- **Exercise**
Could you set down exactly the lines of the data below, starting at the one that holds "From Stdlib Require Import NArith Ascii" and ending at the one that holds "(c =? 0xFEFF))%N.", both included, and only those?

Data extracted from a collection
◇ ◇ ◇
(** * Announcements endpoints of the High School Management System API

    A shallow embedding of [src/backend/routers/announcements.py]: the five
    request handlers, the two collections they talk to and the library calls
    they rely on ([datetime.fromisoformat], [date.isoformat], [bson.ObjectId],
    and the pymongo collection methods [find], [sort], [find_one],
    [insert_one], [update_one] and [delete_one]).

    Documents are Python dicts, modelled as finite maps from field names to
    BSON values.  A handler is a function from the database to a result (a
    value or a raised exception) and the database afterwards. *)

From Stdlib Require Import ZArith Lia Ascii String.
From stdpp Require Import base option list strings gmap sorting.

Local Open Scope Z_scope.

(** ** Byte-wise order on strings

    Python compares [str] by code point and MongoDB compares strings with the
    simple binary collation; both are the lexicographic order of
    [String.compare]. *)

Module StrOrd.

Definition le (a b : string) : Prop := String.leb a b = true.

Lemma ascii_compare_refl (c : ascii) : Ascii.compare c c = Eq.
Proof. unfold Ascii.compare. apply N.compare_refl. Qed.

Lemma compare_refl (s : string) : String.compare s s = Eq.
Proof.
  induction s as [|c s IH]; simpl; [reflexivity|].
  now rewrite ascii_compare_refl.
Qed.
(** A change event while the timer is pending cancels it and starts a new
    one, due a full debounce window from now. *)
Lemma change_when_pending w due :
  pendingTimer w due ->
  pendingTimer (scheduleRecompute true debounceMs w) (now (fst w) + debounceMs)
  /\ now (fst (scheduleRecompute true debounceMs w)) = now (fst w).
Proof.
  intros Hp. unfold pendingTimer in Hp. open_world w. phase_facts.
  cbn [scheduleRecompute negb destroyedRef timeoutIdRef clearTimeout setTimeout
       timeouts now nextHandle animationFrames fst snd withTimeoutId].
  rewrite filter_self_out. split; [| reflexivity].
  exists next. cbn. repeat split.
Qed.

(** While the timer is not due, the browser can only let time pass. *)
Lemma quiet_step w due e w' :
  pendingTimer w due ->
  browserOnly e = true ->
  now (fst w) + elapsedBy e < due ->
  step true debounceMs w e = Some w' ->
  pendingTimer w' due /\ now (fst w') = now (fst w) + elapsedBy e.
Proof.
  intros Hp Hb Hnow Hstep. unfold pendingTimer in Hp. open_world w. phase_facts.
  destruct e as [| dt | h | h | |]; try discriminate; cbn [step elapsedBy] in *.
  - destruct (dt <? 0); [discriminate |]. injection Hstep as <-.
    cbn [fst snd now]. split; [| reflexivity]. eexists. cbn. repeat split.
  - unfold dueTimeOf in Hstep. cbn [timeouts find fst snd] in Hstep.
    destruct (Nat.eqb x h); cbn [now snd] in Hstep; [| discriminate].
    destruct (due <=? clock) eqn:E; [apply Z.leb_le in E; lia | discriminate].
Qed.
(** * The Math block of editorjs-math ([src/index.js])

    A shallow embedding of the [Math] class: its data record, its view
    container, the two guarded collaborator calls, and the host-facing
    hooks ([validate], [save], [merge], [onPaste], [render], the
    double-click toggle). *)

From Stdlib Require Import NArith Ascii String.
From stdpp Require Import base option list strings gmap.

Set Warnings "-register-all".
Local Open Scope string_scope.

(** ** JavaScript strings *)

(** A JavaScript string is a sequence of UTF-16 code units. *)
Definition jsstring := list N.

(** A literal of the source, code unit by code unit. *)
Definition js (s : string) : jsstring :=
  N_of_ascii <$> list_ascii_of_string s.

(** [''] *)
Definition emptyString : jsstring := [].

(** ECMAScript [WhiteSpace] and [LineTerminator] code units: exactly what
    [String.prototype.trim] strips. *)
Definition isWhiteSpace (c : N) : bool :=
  ((c =? 0x09) || (c =? 0x0A) || (c =? 0x0B) || (c =? 0x0C) || (c =? 0x0D)
   || (c =? 0x20) || (c =? 0xA0) || (c =? 0x1680)
   || ((0x2000 <=? c) && (c <=? 0x200A))
   || (c =? 0x2028) || (c =? 0x2029) || (c =? 0x202F) || (c =? 0x205F)
   || (c =? 0x3000) || (c =? 0xFEFF))%N.

Fixpoint trimStart (s : jsstring) : jsstring :=
  match s with
  | c :: r => if isWhiteSpace c then trimStart r else s
  | [] => []
  end.

Definition trimEnd (s : jsstring) : jsstring := rev (trimStart (rev s)).

(** [s.trim()] *)
Definition trim (s : jsstring) : jsstring := trimEnd (trimStart s).

(** ** JavaScript values and records *)

(** The values a [text] property holds: a string ([MathData] declares it
    a [String]), or nothing. *)
Inductive jsval :=
| JUndefined
| JNull
| JString (s : jsstring).

#[global] Instance jsval_eq_dec : EqDecision jsval.
Proof. solve_decision. Defined.

(** An object is its own properties. *)
Abbreviation obj := (gmap string jsval).

(** [o.k]: reading a missing property gives [undefined]. *)
Definition get (o : obj) (k : string) : jsval := default JUndefined (o !! k).

(** Truthiness of a value: [undefined], [null] and [''] are falsy. *)
Definition truthy (v : jsval) : bool :=
  match v with
  | JString (_ :: _) => true
  | _ => false
  end.

(** [a || b] *)
Definition js_or (a b : jsval) : jsval := if truthy a then a else b.

(** Conversion of a value assigned to [innerHTML], whose IDL type is
    [[LegacyNullToEmptyString] DOMString]. *)
Definition toDOMString (v : jsval) : jsstring :=
  match v with
  | JUndefined => js "undefined"
  | JNull => []
  | JString s => s
  end.

(** How a call completes: normally with a value, or by throwing. *)
Inductive completion (A : Type) :=
| Normal (a : A)
| Throw (e : jsstring).
Arguments Normal {A} a.
Arguments Throw {A} e.

(** ** [validate] *)

(** [savedData.text.trim() === ''] gives [false], anything else [true];
    reading [trim] off [undefined] or [null] is a [TypeError]. *)
Definition validate (savedData : obj) : completion bool :=
  match get savedData "text" with
  | JString s =>
      if decide (trim s = []) then Normal false else Normal true
  | _ => Throw (js "TypeError")
  end.

(** ** The DOM, as far as the block touches it *)

Inductive node :=
| TextNode (data : jsstring)
| ElementNode (tag : jsstring) (attrs : list (jsstring * jsstring))
    (children : list node).

(** The two callbacks the block registers on its container. *)
Inductive Handler := HOnKeyUp | HOnClick.

(** An element the program holds a reference to. *)
Record Element := {
  tagName : jsstring;
  attributes : list (jsstring * jsstring);
  childNodes : list node;
  listeners : list (jsstring * Handler)
}.

Definition toNode (e : Element) : node :=
  ElementNode (tagName e) (attributes e) (childNodes e).

(** [document.createElement(tag)] *)
Definition createElement (tag : jsstring) : Element :=
  {| tagName := tag; attributes := []; childNodes := []; listeners := [] |}.

Definition with_childNodes (ks : list node) (e : Element) : Element :=
  {| tagName := tagName e; attributes := attributes e; childNodes := ks;
     listeners := listeners e |}.

Fixpoint put_attr (k v : jsstring) (l : list (jsstring * jsstring))
  : list (jsstring * jsstring) :=
  match l with
  | [] => [(k, v)]
  | (k', v') :: r =>
      if decide (k' = k) then (k, v) :: r else (k', v') :: put_attr k v r
  end.

Definition setAttribute (k v : jsstring) (e : Element) : Element :=
  {| tagName := tagName e; attributes := put_attr k v (attributes e);
     childNodes := childNodes e; listeners := listeners e |}.

Definition addEventListener (type : jsstring) (h : Handler) (e : Element)
  : Element :=
  {| tagName := tagName e; attributes := attributes e;
     childNodes := childNodes e; listeners := listeners e ++ [(type, h)] |}.

(** The elements of a subtree, root first, in tree order. *)
Fixpoint elementsOf (n : node) : list node :=
  match n with
  | TextNode _ => []
  | ElementNode _ _ ks => n :: flat_map elementsOf ks
  end.

Definition hasTag (name : jsstring) (n : node) : bool :=
  match n with
  | TextNode _ => false
  | ElementNode t _ _ => bool_decide (t = name)
  end.

(** [e.getElementsByTagName(name)]: the descendant elements of that name,
    in tree order; [e] itself is not among them. *)
Definition getElementsByTagName (name : jsstring) (e : Element) : list node :=
  List.filter (hasTag name) (flat_map elementsOf (childNodes e)).

(** [n.textContent]: the data of the text nodes below, concatenated. *)
Fixpoint nodeText (n : node) : jsstring :=
  match n with
  | TextNode d => d
  | ElementNode _ _ ks => flat_map nodeText ks
  end.

Definition textContent (e : Element) : jsstring :=
  flat_map nodeText (childNodes e).

(** What the platform computes and the block only calls: parsing of a
    markup string assigned to [innerHTML] (in the context of the element
    of the given name), the serialising getters, and the rendered text. *)
Record Browser := {
  parseFragment : jsstring -> jsstring -> list node;
  innerHTML : Element -> jsstring;
  outerHTML : node -> jsstring;
  innerText : Element -> jsstring
}.

(** [e.innerHTML = markup] *)
Definition set_innerHTML (B : Browser) (markup : jsstring) (e : Element)
  : Element :=
  with_childNodes (parseFragment B (tagName e) markup) e.

(** ** The two collaborators, global handles on [window] *)

Inductive Parenthesis := keep | auto | all.

(** [window.math]: [parse(text)] gives an expression whose
    [toTex(options)] is its TeX; either call may throw. *)
Record MathJS := {
  MathNode : Type;
  parse : jsval -> completion MathNode;
  toTex : MathNode -> Parenthesis -> completion jsstring
}.

(** [window.MathJax] *)
Record MathJaxLib := {
  Metrics : Type;
  getMetricsFor : Element -> bool -> completion Metrics;
  tex2svg : jsstring -> Metrics -> completion Element
}.

(** A handle is [None] until its script has loaded. *)
Record Window := {
  math : option MathJS;
  MathJax : option MathJaxLib
}.

(** ** The block *)

(** [{text: v}] *)
Definition record (v : jsval) : obj := {[ "text" := v ]}.

(** What the host hands to the constructor. *)
Inductive jsdata :=
| DUndefined
| DNull
| DObject (o : obj).

Record Config := { placeholder : jsval }.
Record API := { styles_block : jsstring }.

(** The paste event: [event.detail.data] is the pasted element. *)
Record PasteEvent := { detail_data : Element }.
(** * quickSilver/app.py: field cleaning, intent matching, category
    extraction and table normalisation

    A shallow embedding of the content-extraction engine of
    [src/quickSilver/app.py] and the properties of it that the specification
    states.  Python text is a sequence of Unicode code points; dictionaries are
    insertion-ordered association lists; an exception is a value of the error
    monad.  What the program takes from outside its own source (the Unicode
    character database, [urllib.parse.urljoin], the [re] engine, the iteration
    order of a [set], the wall clock) is a parameter of the embedding. *)

From Stdlib Require Import String Ascii DecimalString DecimalNat.
From Stdlib Require Import NArith ZArith Bool Arith Lia Permutation List.
Import ListNotations.

Set Implicit Arguments.
Set Warnings "-register-all".

(** ** Python text *)

Definition char := N.
Definition str := list char.

(** A literal of the source, as code points. *)
Definition lit (x : string) : str := map N_of_ascii (list_ascii_of_string x).

Definition str_eqb (a b : str) : bool :=
  if list_eq_dec N.eq_dec a b then true else false.

(** [not s] for a string or a list. *)
Definition is_empty {A : Type} (s : list A) : bool :=
  match s with [] => true | _ => false end.

(** [s.startswith(p)] *)
Fixpoint startswith (p s : str) : bool :=
  match p, s with
  | [], _ => true
  | _ :: _, [] => false
  | a :: p', b :: s' => N.eqb a b && startswith p' s'
  end.

(** [p in s] for strings: [p] occurs in [s] as a contiguous run. *)
Fixpoint contains (s p : str) : bool :=
  startswith p s || match s with [] => false | _ :: s' => contains s' p end.

(** [sep.join(parts)] *)
Fixpoint join (sep : str) (parts : list str) : str :=
  match parts with
  | [] => []
  | [p] => p
  | p :: rest => p ++ sep ++ join sep rest
  end.

(** [s.replace(a, b)] for a one-character [a]. *)
Definition replace_char (a b : char) (s : str) : str :=
  map (fun c => if N.eqb c a then b else c) s.

(** [str(n)] for a non-negative integer. *)
Definition str_of_nat (n : nat) : str :=
  lit (NilEmpty.string_of_uint (Nat.to_uint n)).

(** ** The Unicode character database

    [unicodedata], [str.isspace], [str.lower] and the [\d] class of [re] are
    CPython's; the embedding takes them as tables. *)

Class Unicode := {
  nfkd : str -> str;            (* unicodedata.normalize('NFKD', s) *)
  isspace : char -> bool;       (* c.isspace() *)
  is_control : char -> bool;    (* unicodedata.category(c)[0] == 'C' *)
  is_decimal : char -> bool;    (* c matches \d *)
  isalnum : str -> bool;        (* s.isalnum() *)
  str_lower : str -> str;       (* s.lower() *)
  str_upper : str -> str;       (* s.upper() *)
  str_title : str -> str        (* s.title() *)
}.

Section Text.
Context {U : Unicode}.

(** [s.split()]: the maximal runs of non-whitespace characters. *)
Fixpoint split_from (cur : str) (s : str) : list str :=
  match s with
  | [] => if is_empty cur then [] else [rev cur]
  | c :: r =>
      if isspace c
      then (if is_empty cur then split_from [] r else rev cur :: split_from [] r)
      else split_from (c :: cur) r
  end.

Definition split (s : str) : list str := split_from [] s.

Fixpoint lstrip (s : str) : str :=
  match s with
  | c :: r => if isspace c then lstrip r else s
  | [] => []
  end.

Definition rstrip (s : str) : str := rev (lstrip (rev s)).

(** [s.strip()] *)
Definition strip (s : str) : str := rstrip (lstrip s).

End Text.

(** ** DataCleaner *)

(** An exception carries its message, [str(e)]. *)
Inductive result (A : Type) : Type :=
| Ok (a : A)
| Raise (msg : str).
Arguments Ok {A} a.
Arguments Raise {A} msg.

Definition bind {A B} (m : result A) (f : A -> result B) : result B :=
  match m with
  | Ok a => f a
  | Raise e => Raise e
  end.

Notation "x <- m ;; k" := (bind m (fun x => k))
  (at level 61, m at next level, right associativity).

Section Cleaner.
Context {U : Unicode}.

(** [urllib.parse.urljoin(base, url)]; it raises [ValueError] on some
    malformed references. *)
Variable urljoin : str -> str -> result str.

(** [DataCleaner.clean_text], lines 45-63, on a string. *)
Definition clean_text (text : str) : str :=
  if is_empty text then []
  else
    let text := nfkd text in
    let text := join (lit " ") (split text) in
    let text :=
      filter (fun c => negb (is_control c)
                       || existsb (N.eqb c) [10; 13; 9]%N) text in
    strip text.

(** [clean_text] at a call site whose argument may be [None]:
    [not None] holds, so the first branch is taken. *)
Definition clean_text_opt (text : option str) : str :=
  match text with
  | None => []
  | Some t => clean_text t
  end.

(** [DataCleaner.clean_url], lines 65-81. *)
Definition clean_url (url base_url : str) : result str :=
  if is_empty url then Ok []
  else
    let url := strip url in
    url <- (if negb (startswith (lit "http://") url
                     || startswith (lit "https://") url
                     || startswith (lit "//") url)
            then urljoin base_url url
            else Ok url) ;;
    Ok (if startswith (lit "//") url then lit "https:" ++ url else url).

(** [re.sub(r'[^\d+]', '', s)]: the character class keeps a decimal digit
    and a plus sign, wherever it stands. *)
Definition sub_non_digit_plus (s : str) : str :=
  filter (fun c => is_decimal c || N.eqb c 43) s.

(** [DataCleaner.standardize_phone], lines 93-106. *)
Definition standardize_phone (phone : str) : str :=
  if is_empty phone then []
  else
    let digits := sub_non_digit_plus phone in
    if 10 <=? length digits then digits else phone.

(** What the specification's words describe: every character is removed
    except the digits and a plus sign that leads the input. *)
Definition strip_to_digits_spec (s : str) : str :=
  match s with
  | c :: r => (if N.eqb c 43 then [c] else if is_decimal c then [c] else [])
              ++ filter is_decimal r
  | [] => []
  end.

Definition standardize_phone_spec (phone : str) : str :=
  let digits := strip_to_digits_spec phone in
  if 10 <=? length digits then digits else phone.

End Cleaner.

(** ** The character tables on ASCII

    CPython's tables restricted to code points below 128, where NFKD is the
    identity, the whitespace characters are 9-13, 28-31 and 32, category C is
    0-31 and 127, and [\d] is 48-57.  The documents and strings evaluated
    below are ASCII. *)

Definition ascii_isspace (c : char) : bool :=
  ((9 <=? c) && (c <=? 13) || (28 <=? c) && (c <=? 32))%N.

Definition ascii_is_control (c : char) : bool :=
  ((c <=? 31) || (c =? 127))%N.

Definition ascii_is_decimal (c : char) : bool :=
  ((48 <=? c) && (c <=? 57))%N.

Definition ascii_is_upper (c : char) : bool := ((65 <=? c) && (c <=? 90))%N.
Definition ascii_is_lower (c : char) : bool := ((97 <=? c) && (c <=? 122))%N.

Definition ascii_lower_char (c : char) : char :=
  if ascii_is_upper c then (c + 32)%N else c.
Definition ascii_upper_char (c : char) : char :=
  if ascii_is_lower c then (c - 32)%N else c.

(** [str.title]: a cased character is upper-cased after an uncased one and
    lower-cased after a cased one. *)
Fixpoint ascii_title_from (prev_cased : bool) (s : str) : str :=
  match s with
  | [] => []
  | c :: r =>
      let cased := ascii_is_upper c || ascii_is_lower c in
      (if prev_cased then ascii_lower_char c else ascii_upper_char c)
        :: ascii_title_from cased r
  end.

Definition ascii_tables : Unicode := {|
  nfkd := fun s => s;
  isspace := ascii_isspace;
  is_control := ascii_is_control;
  is_decimal := ascii_is_decimal;
  isalnum := fun s => negb (is_empty s) &&
    forallb (fun c => ascii_is_decimal c || ascii_is_upper c || ascii_is_lower c) s;
  str_lower := map ascii_lower_char;
  str_upper := map ascii_upper_char;
  str_title := ascii_title_from false
|}.

(** ** The parsed document

    The tree the parser hands over: text nodes and elements with a tag name,
    an attribute mapping and children.  The root is the document object
    itself. *)

Inductive Node : Type :=
| Text (t : str)
| Elem (tag : str) (attrs : list (str * str)) (children : list Node).

(** An element as the program holds it: the node together with where it
    sits, which [find_parent] and [find_previous_sibling] walk. *)
Record Loc : Type := {
  node : Node;
  ancestors : list Node;   (* nearest first *)
  before : list Node       (* earlier siblings, nearest first *)
}.

Definition root (soup : Node) : Loc :=
  {| node := soup; ancestors := []; before := [] |}.

Fixpoint lookup {V : Type} (k : str) (d : list (str * V)) : option V :=
  match d with
  | [] => None
  | (k', v) :: r => if str_eqb k k' then Some v else lookup k r
  end.

Definition attrs_of (n : Node) : list (str * str) :=
  match n with
  | Text _ => []
  | Elem _ a _ => a
  end.

Definition is_tag (tags : list str) (n : Node) : bool :=
  match n with
  | Text _ => false
  | Elem t _ _ => existsb (str_eqb t) tags
  end.

(** [element.get(key, default)] *)
Definition get (e : Loc) (key : string) (default : str) : str :=
  match lookup (lit key) (attrs_of (node e)) with
  | Some v => v
  | None => default
  end.

(** [element.has_attr(key)] *)
Definition has_attr (e : Loc) (key : string) : bool :=
  match lookup (lit key) (attrs_of (node e)) with
  | Some _ => true
  | None => false
  end.

(** [element.get_text()]: the text nodes below, concatenated. *)
Fixpoint text_of (n : Node) : str :=
  match n with
  | Text t => t
  | Elem _ _ cs => concat (map text_of cs)
  end.

Definition get_text (e : Loc) : str := text_of (node e).

(** [tag.string]: the single text child, looked for through single element
    children; [None] otherwise. *)
Fixpoint string_of (n : Node) : option str :=
  match n with
  | Text t => Some t
  | Elem _ _ [c] => string_of c
  | Elem _ _ _ => None
  end.

(** Everything below a node, in document order. *)
Fixpoint descendants (anc : list Node) (n : Node) {struct n} : list Loc :=
  match n with
  | Text _ => []
  | Elem _ _ cs =>
      (fix walk (seen : list Node) (cs : list Node) {struct cs} : list Loc :=
         match cs with
         | [] => []
         | c :: rest =>
             {| node := c; ancestors := n :: anc; before := seen |}
               :: descendants (n :: anc) c ++ walk (c :: seen) rest
         end) [] cs
  end.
◇ ◇ ◇
- **Expected answer**
From Stdlib Require Import NArith Ascii String.
From stdpp Require Import base option list strings gmap.

Set Warnings "-register-all".
Local Open Scope string_scope.

(** ** JavaScript strings *)

(** A JavaScript string is a sequence of UTF-16 code units. *)
Definition jsstring := list N.

(** A literal of the source, code unit by code unit. *)
Definition js (s : string) : jsstring :=
  N_of_ascii <$> list_ascii_of_string s.

(** [''] *)
Definition emptyString : jsstring := [].

(** ECMAScript [WhiteSpace] and [LineTerminator] code units: exactly what
    [String.prototype.trim] strips. *)
Definition isWhiteSpace (c : N) : bool :=
  ((c =? 0x09) || (c =? 0x0A) || (c =? 0x0B) || (c =? 0x0C) || (c =? 0x0D)
   || (c =? 0x20) || (c =? 0xA0) || (c =? 0x1680)
   || ((0x2000 <=? c) && (c <=? 0x200A))
   || (c =? 0x2028) || (c =? 0x2029) || (c =? 0x202F) || (c =? 0x205F)
   || (c =? 0x3000) || (c =? 0xFEFF))%N.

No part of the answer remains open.